Look, I have no idea of what or how Kaplan is dividing their assumption questions, but from what you say, it seems to be broken down into argument structure type primarily (such as, some scientists, some architects, some [group] say, but that's incorrect) and then moving on to see if that argument falls into a necessary assumption or sufficient assumption. If that's the case, it may be a very good idea. If it isn't the case, then sorry, I can't help you.

Re: Kaplan Premiere 2014 new assumption family method

Posted: Sat Oct 26, 2013 11:23 am
by KDLMaj
Hotguy wrote:
KDLMaj wrote:Has anyone looked at Kaplan's new (for them) assumption family breakdown/method in the 2013 premiere book?

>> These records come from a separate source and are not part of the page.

(** The loop of [_parseConfig], when it completes normally *)
Lemma parse_built children this (σ : heap) s' :
  for_of (λ childConfig,
            ComponentClip._createChildFromConfig (ComponentClip.new childConfig) childConfig)
         children (this, σ) = (s', Normal ()) →
  ∃ locs,
    length locs = length (built_children children) ∧
    (length σ ≤ length s'.2)%nat ∧
    Forall (λ l, (length σ ≤ l)%nat ∧ l < length s'.2) locs ∧
    NoDup locs ∧
    ComponentClip.childComponentClips s'.1 = ComponentClip.childComponentClips this ++ locs ∧
    ComponentClip.container s'.1
    = ComponentClip.container this ++ displayed locs (built_children children) ∧
    ComponentClip._stateManager s'.1
    = register_all (zip_with registration locs (built_children children))
        (ComponentClip._stateManager this) ∧
    ComponentClip._childrenById s'.1
    = record_all (zip_with registration locs (built_children children))
        (ComponentClip._childrenById this).
Proof.
  revert this σ. induction children as [|c children IH]; intros this σ Hrun.
  - unfold_M. injection Hrun as <-. exists []. simpl.
    rewrite !app_nil_r. repeat split; (done || constructor).
  - simpl in Hrun. unfold mbind, M_bind in Hrun.
    destruct (ComponentClip._createChildFromConfig _ c (this, σ)) as [[this1 σ1] [[]|]]
      eqn:Hc; [|done].
    apply _createChildFromConfig_normal in Hc as [[Hunknown [= -> ->]]|(Hknown & child & Hge & Hlt & Hreg)];
      [| |apply new_fresh_clip].
    + unfold built_children. rewrite filter_cons_False by done. by apply IH.
    + simpl in Hlt, Hreg. subst this1.
      destruct (IH _ _ Hrun) as (locs & Hlen & Hsize & Hrange & Hnodup & Hccc & Hcont & Hsm & Hch).
      exists (child :: locs). unfold built_children in *.
      rewrite filter_cons_True by done. simpl.
      split; [by rewrite Hlen|]. split; [lia|]. split; [|split; [|split; [|split; [|split]]]].
      * constructor; [lia|]. eapply Forall_impl; [exact Hrange|]. simpl. lia.
      * apply NoDup_cons. split; [|done]. intros Hin.
        rewrite Forall_forall in Hrange. apply Hrange in Hin. lia.
      * rewrite Hccc. simpl. by rewrite <- app_assoc.
      * rewrite Hcont. simpl. unfold displayed. simpl.
        destruct (is_mask c) eqn:Hmask; simpl.
        -- by rewrite filter_cons_False by (simpl; congruence).
        -- rewrite filter_cons_True by done. simpl. by rewrite <- app_assoc.
      * by rewrite Hsm.
      * by rewrite Hch.
Qed.
(** ** Exporting the notebook *)

(** X8. An empty template path is no template path: the exporter is
    then the default one, with no loader, no template file and nothing
    excluded.  With a template path [dir/base] the template file is
    [base], there is one loader, and the input, the input prompts and
    the output prompts are excluded. *)
Theorem configure_exporter_template (dir base : string) :
  configure_exporter (Some "") = configure_exporter None
  /\ configure_exporter None = mkExporter [] None false false false
  /\ (PyStr.has_char PyStr.slash base = false ->
      PurePath.keep_part base = true ->
      let exporter := configure_exporter (Some (dir +:+ String PyStr.slash base)) in
      template_file exporter = Some base
      /\ length (extra_loaders exporter) = 1
      /\ exclude_input exporter = true
      /\ exclude_input_prompt exporter = true
      /\ exclude_output_prompt exporter = true).
Proof.
  split; [reflexivity|]. split; [reflexivity|].
  intros Hbase Hkeep exporter. subst exporter. unfold configure_exporter.
  assert (Htruthy : PyStr.truthy (dir +:+ String PyStr.slash base) = true).
  { destruct dir; reflexivity. }
  rewrite Htruthy. cbn [template_file extra_loaders exclude_input
                        exclude_input_prompt exclude_output_prompt length].
  rewrite (PurePathFacts.name_of_string _ _ Hbase Hkeep). repeat split.
Qed.

(** X9. Without a temporary notebook [notebook_to_report] raises
    [FileNotFoundError] for its path in an unchanged world.  When the
    exporter raises, [notebook_to_report] raises that very exception
    after one call of the exporter: no file has been written, and the
    temporary notebook has not been removed. *)
Theorem notebook_to_report_failure_keeps_notebook `{Libraries}
    (self : Report) (version : Z) (template_path : option string) (w : world) :
  let temp := PurePath.to_string (temporary_notebook self) in
  let exporter := configure_exporter template_path in
  (files w !! temp = None ->
   notebook_to_report self version template_path w
   = (inl (FileNotFoundError temp), w))
  /\ (forall b text nb e,
        files w !! temp = Some b ->
        text_mode_read locale_codec b = inr text ->
        nbformat_reads text version = inr nb ->
        from_notebook_node exporter nb (resolve_title self nb) = inl e ->
        notebook_to_report self version template_path w
        = (inl e,
           mkWorld (files w)
                   (calls w ++ [FromNotebookNode exporter (resolve_title self nb)]))).
Proof.
  intros temp exporter. split.
  - intros Hfile. rewrite notebook_to_report_run. fold temp. rewrite Hfile. reflexivity.
  - intros b text nb e Hfile Htext Hnb Hfail.
    rewrite notebook_to_report_run. fold temp exporter. cbv zeta.
    rewrite Hfile, Htext, Hnb, Hfail. reflexivity.
Qed.

(** X10. When the body the exporter returns cannot be encoded in the
    encoding of the locale, [notebook_to_report] raises the error of the
    encoder: the report file has been opened for writing and is left
    empty, and the temporary notebook, when it is another file, is still
    there. *)
Theorem notebook_to_report_unencodable_body `{Libraries}
    (self : Report) (version : Z) (template_path : option string) (w : world)
    (b : bytes) (text body : string) (nb : NotebookNode) (e : exn) :
  let temp := PurePath.to_string (temporary_notebook self) in
  let target := PurePath.to_string (report_path self) in
  let exporter := configure_exporter template_path in
  files w !! temp = Some b ->
  text_mode_read locale_codec b = inr text ->
  nbformat_reads text version = inr nb ->
  from_notebook_node exporter nb (resolve_title self nb) = inr body ->
  encode locale_codec body = inl e ->
  exists w',
    notebook_to_report self version template_path w = (inl e, w')
    /\ files w' !! target = Some []
    /\ (target <> temp -> files w' !! temp = Some b).
Proof.
  intros temp target exporter Hfile Htext Hnb Hbody Henc.
  rewrite notebook_to_report_run. fold temp target exporter. cbv zeta.
  rewrite Hfile, Htext, Hnb, Hbody, Henc. eexists. split; [reflexivity|].
  cbn [files]. split.
  - apply lookup_insert_eq.
  - intros Hne. rewrite lookup_insert_ne by exact Hne. exact Hfile.
Qed.

Lemma notebook_to_report_unencodable_body_witness :
  exists w',
    notebook_to_report (H := MoreSamples.ascii_host) Samples.report 4 None
                       Samples.executed_world
    = (inl (UnicodeError "ascii"), w')
    /\ files w' !! "/reports/daily_summary.html" = Some []
    /\ is_Some (files w' !! "/tmp/daily_summary.ipynb").
Proof.
  destruct (notebook_to_report_unencodable_body (H := MoreSamples.ascii_host)
              Samples.report 4 None Samples.executed_world
              _ _ _ _ (UnicodeError "ascii") eq_refl eq_refl eq_refl eq_refl eq_refl)
    as (w' & Hrun & Hreport & Htemp).
  exists w'. split; [exact Hrun|]. split; [exact Hreport|].
  eexists. apply Htemp. discriminate.
Defined.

I'm wondering what people think of the way they are focusing on argument type as primary and question type as secondary (as well as their binary divide for argument types). I personally like it, but it's nice to hear from the experts.
Look, I have no idea of what or how Kaplan is dividing their assumption questions, but from what you say, it seems to be broken down into argument structure type primarily (such as, some scientists, some architects, some [group] say, but that's incorrect) and then moving on to see if that argument falls into a necessary assumption or sufficient assumption. If that's the case, it may be a very good idea. If it isn't the case, then sorry, I can't help you.
The breakdown isn't by speaker. It's by flaw. Overlooked Possibilities and Scope Shifts as the primary umbrella concepts and then breaking down the variants of each. I found it super helpful. They actually separated out the arguments from question types. i.e. A causal argument always has the same assumption no matter what the question type is, but the question type affects the way the answer is written. It made me realize that necessary assumption questions, sufficient assumption questions, flaw, and strengthening and weakening were all basically the same thing with minor variations in the wording of the answer choices.

Just sharing what ended up working for me. I found it worth checking out. Their new reading comp was really interesting too with the focus on passage types (not the standard law, social science,etc). Though I still preferred power score for logic games.